[Task statement]
Please print the data shown below without any alteration.

[Stored entries]
(* ===== verification/Failsafe.v ===== *)
(** * Failsafe levels (crates/duduclaw-security/src/failsafe.rs)

    The five-level degradation state machine of a scope and the manager that
    keeps one state per scope.  A method that reads the clock takes the
    reading as an argument; methods run under the manager's write lock, so
    each is one atomic state transformer.  [Instant::now() + d] panics past
    the latest instant: a method that sets a timer has no answer then. *)

From S2P Require Import Prelude Float64 Platform Killswitch.

(** ** Levels *)

Inductive FailsafeLevel :=
| L0Normal
| L1Degraded
| L2Restricted
| L3Muted
| L4Halted.

#[export] Instance FailsafeLevel_eq_dec : EqDecision FailsafeLevel.
Proof. solve_decision. Defined.

(** The discriminants, which also give the derived [Ord]. *)
Definition rank (l : FailsafeLevel) : Z :=
  match l with
  | L0Normal => 0 | L1Degraded => 1 | L2Restricted => 2 | L3Muted => 3 | L4Halted => 4
  end.

Definition level_ltb (a b : FailsafeLevel) : bool := rank a <? rank b.

(** [std::cmp::max]: the second argument on a tie. *)
Definition level_max (a b : FailsafeLevel) : FailsafeLevel := if level_ltb b a then a else b.

Definition escalate_level (l : FailsafeLevel) : FailsafeLevel :=
  match l with
  | L0Normal => L1Degraded
  | L1Degraded => L2Restricted
  | L2Restricted => L3Muted
  | L3Muted => L4Halted
  | L4Halted => L4Halted
  end.

Definition deescalate_level (l : FailsafeLevel) : FailsafeLevel :=
  match l with
  | L0Normal => L0Normal
  | L1Degraded => L0Normal
  | L2Restricted => L1Degraded
  | L3Muted => L2Restricted
  | L4Halted => L3Muted
  end.

Definition label (l : FailsafeLevel) : ustr :=
  match l with
  | L0Normal => u "Normal"
  | L1Degraded => u "Degraded"
  | L2Restricted => u "Restricted"
  | L3Muted => u "Muted"
  | L4Halted => u "Halted"
  end.

Definition blocks_processing (l : FailsafeLevel) : bool :=
  match l with L3Muted | L4Halted => true | _ => false end.

Definition uses_canned_reply (l : FailsafeLevel) : bool :=
  match l with L2Restricted | L4Halted => true | _ => false end.

(** [Display]. *)
Definition show_level (l : FailsafeLevel) : ustr :=
  u "L" ++ show_Z (rank l) ++ u " (" ++ label l ++ u ")".

(** ** The manager *)

Record FailsafeState := {
  level : FailsafeLevel;
  since : Z;
  reason : ustr;
  auto_recover_at : option Z;
}.

Abbreviation states := (gmap ustr FailsafeState).

Section manager.
Context `{Platform} (config : FailsafeConfig).
Implicit Types (scope : ustr) (now : Z) (m : states).

Definition canned_reply (l : FailsafeLevel) : option ustr :=
  match l with
  | L2Restricted => Some (default_restricted_reply config)
  | L4Halted => Some (default_halted_reply config)
  | _ => None
  end.

Definition auto_recover_duration (l : FailsafeLevel) : option Z :=
  let s :=
    match l with
    | L1Degraded => l1_auto_recover_secs config
    | L2Restricted => l2_auto_recover_secs config
    | L3Muted => l3_auto_recover_secs config
    | _ => 0
    end in
  if 0 <? s then Some (secs s) else None.

(** [now]: the reading of the auto-recovery check. *)
Definition get_level now scope m : FailsafeLevel * states :=
  match m !! scope with
  | Some state =>
      match auto_recover_at state with
      | Some recover_at =>
          if recover_at <=? now then (L0Normal, delete scope m) else (level state, m)
      | None => (level state, m)
      end
  | None => (L0Normal, m)
  end.

Definition get_state now scope m : option FailsafeState * states :=
  match m !! scope with
  | Some state =>
      let current :=
        if bool_decide (level state = L0Normal) then (None, m) else (Some state, m) in
      match auto_recover_at state with
      | Some recover_at =>
          if recover_at <=? now then (None, delete scope m) else current
      | None => current
      end
  | None => (None, m)
  end.

(** [auto_recover.map(|d| Instant::now() + d)]. *)
Definition recover_at (t_recover : Z) (l : FailsafeLevel) : option (option Z) :=
  match auto_recover_duration l with
  | Some d => Some <$> instant_add t_recover d
  | None => Some None
  end.

(** The entry a level change writes: [t_since] and [t_recover] are its two
    clock readings. *)
Definition entry (t_since t_recover : Z) (l : FailsafeLevel) (r : ustr) : option FailsafeState :=
  timer ← recover_at t_recover l;
  Some {| level := l; since := t_since; reason := r; auto_recover_at := timer |}.

(** [FailsafeManager::escalate]: the stored level, whatever its timer says.
    A panic comes before the insertion: the map stays as it was. *)
Definition escalate (t_since t_recover : Z) scope (r : ustr) m : option (FailsafeLevel * states) :=
  let current := match m !! scope with Some s => level s | None => L0Normal end in
  let new_level := escalate_level current in
  e ← entry t_since t_recover new_level r;
  Some (new_level, <[scope := e]> m).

[Written answer]
(* ===== verification/Failsafe.v ===== *)
(** * Failsafe levels (crates/duduclaw-security/src/failsafe.rs)

    The five-level degradation state machine of a scope and the manager that
    keeps one state per scope.  A method that reads the clock takes the
    reading as an argument; methods run under the manager's write lock, so
    each is one atomic state transformer.  [Instant::now() + d] panics past
    the latest instant: a method that sets a timer has no answer then. *)

From S2P Require Import Prelude Float64 Platform Killswitch.

(** ** Levels *)

Inductive FailsafeLevel :=
| L0Normal
| L1Degraded
| L2Restricted
| L3Muted
| L4Halted.

#[export] Instance FailsafeLevel_eq_dec : EqDecision FailsafeLevel.
Proof. solve_decision. Defined.

(** The discriminants, which also give the derived [Ord]. *)
Definition rank (l : FailsafeLevel) : Z :=
  match l with
  | L0Normal => 0 | L1Degraded => 1 | L2Restricted => 2 | L3Muted => 3 | L4Halted => 4
  end.

Definition level_ltb (a b : FailsafeLevel) : bool := rank a <? rank b.

(** [std::cmp::max]: the second argument on a tie. *)
Definition level_max (a b : FailsafeLevel) : FailsafeLevel := if level_ltb b a then a else b.

Definition escalate_level (l : FailsafeLevel) : FailsafeLevel :=
  match l with
  | L0Normal => L1Degraded
  | L1Degraded => L2Restricted
  | L2Restricted => L3Muted
  | L3Muted => L4Halted
  | L4Halted => L4Halted
  end.

Definition deescalate_level (l : FailsafeLevel) : FailsafeLevel :=
  match l with
  | L0Normal => L0Normal
  | L1Degraded => L0Normal
  | L2Restricted => L1Degraded
  | L3Muted => L2Restricted
  | L4Halted => L3Muted
  end.

Definition label (l : FailsafeLevel) : ustr :=
  match l with
  | L0Normal => u "Normal"
  | L1Degraded => u "Degraded"
  | L2Restricted => u "Restricted"
  | L3Muted => u "Muted"
  | L4Halted => u "Halted"
  end.

Definition blocks_processing (l : FailsafeLevel) : bool :=
  match l with L3Muted | L4Halted => true | _ => false end.

Definition uses_canned_reply (l : FailsafeLevel) : bool :=
  match l with L2Restricted | L4Halted => true | _ => false end.

(** [Display]. *)
Definition show_level (l : FailsafeLevel) : ustr :=
  u "L" ++ show_Z (rank l) ++ u " (" ++ label l ++ u ")".

(** ** The manager *)

Record FailsafeState := {
  level : FailsafeLevel;
  since : Z;
  reason : ustr;
  auto_recover_at : option Z;
}.

Abbreviation states := (gmap ustr FailsafeState).

Section manager.
Context `{Platform} (config : FailsafeConfig).
Implicit Types (scope : ustr) (now : Z) (m : states).

Definition canned_reply (l : FailsafeLevel) : option ustr :=
  match l with
  | L2Restricted => Some (default_restricted_reply config)
  | L4Halted => Some (default_halted_reply config)
  | _ => None
  end.

Definition auto_recover_duration (l : FailsafeLevel) : option Z :=
  let s :=
    match l with
    | L1Degraded => l1_auto_recover_secs config
    | L2Restricted => l2_auto_recover_secs config
    | L3Muted => l3_auto_recover_secs config
    | _ => 0
    end in
  if 0 <? s then Some (secs s) else None.

(** [now]: the reading of the auto-recovery check. *)
Definition get_level now scope m : FailsafeLevel * states :=
  match m !! scope with
  | Some state =>
      match auto_recover_at state with
      | Some recover_at =>
          if recover_at <=? now then (L0Normal, delete scope m) else (level state, m)
      | None => (level state, m)
      end
  | None => (L0Normal, m)
  end.

Definition get_state now scope m : option FailsafeState * states :=
  match m !! scope with
  | Some state =>
      let current :=
        if bool_decide (level state = L0Normal) then (None, m) else (Some state, m) in
      match auto_recover_at state with
      | Some recover_at =>
          if recover_at <=? now then (None, delete scope m) else current
      | None => current
      end
  | None => (None, m)
  end.

(** [auto_recover.map(|d| Instant::now() + d)]. *)
Definition recover_at (t_recover : Z) (l : FailsafeLevel) : option (option Z) :=
  match auto_recover_duration l with
  | Some d => Some <$> instant_add t_recover d
  | None => Some None
  end.

(** The entry a level change writes: [t_since] and [t_recover] are its two
    clock readings. *)
Definition entry (t_since t_recover : Z) (l : FailsafeLevel) (r : ustr) : option FailsafeState :=
  timer ← recover_at t_recover l;
  Some {| level := l; since := t_since; reason := r; auto_recover_at := timer |}.

(** [FailsafeManager::escalate]: the stored level, whatever its timer says.
    A panic comes before the insertion: the map stays as it was. *)
Definition escalate (t_since t_recover : Z) scope (r : ustr) m : option (FailsafeLevel * states) :=
  let current := match m !! scope with Some s => level s | None => L0Normal end in
  let new_level := escalate_level current in
  e ← entry t_since t_recover new_level r;
  Some (new_level, <[scope := e]> m).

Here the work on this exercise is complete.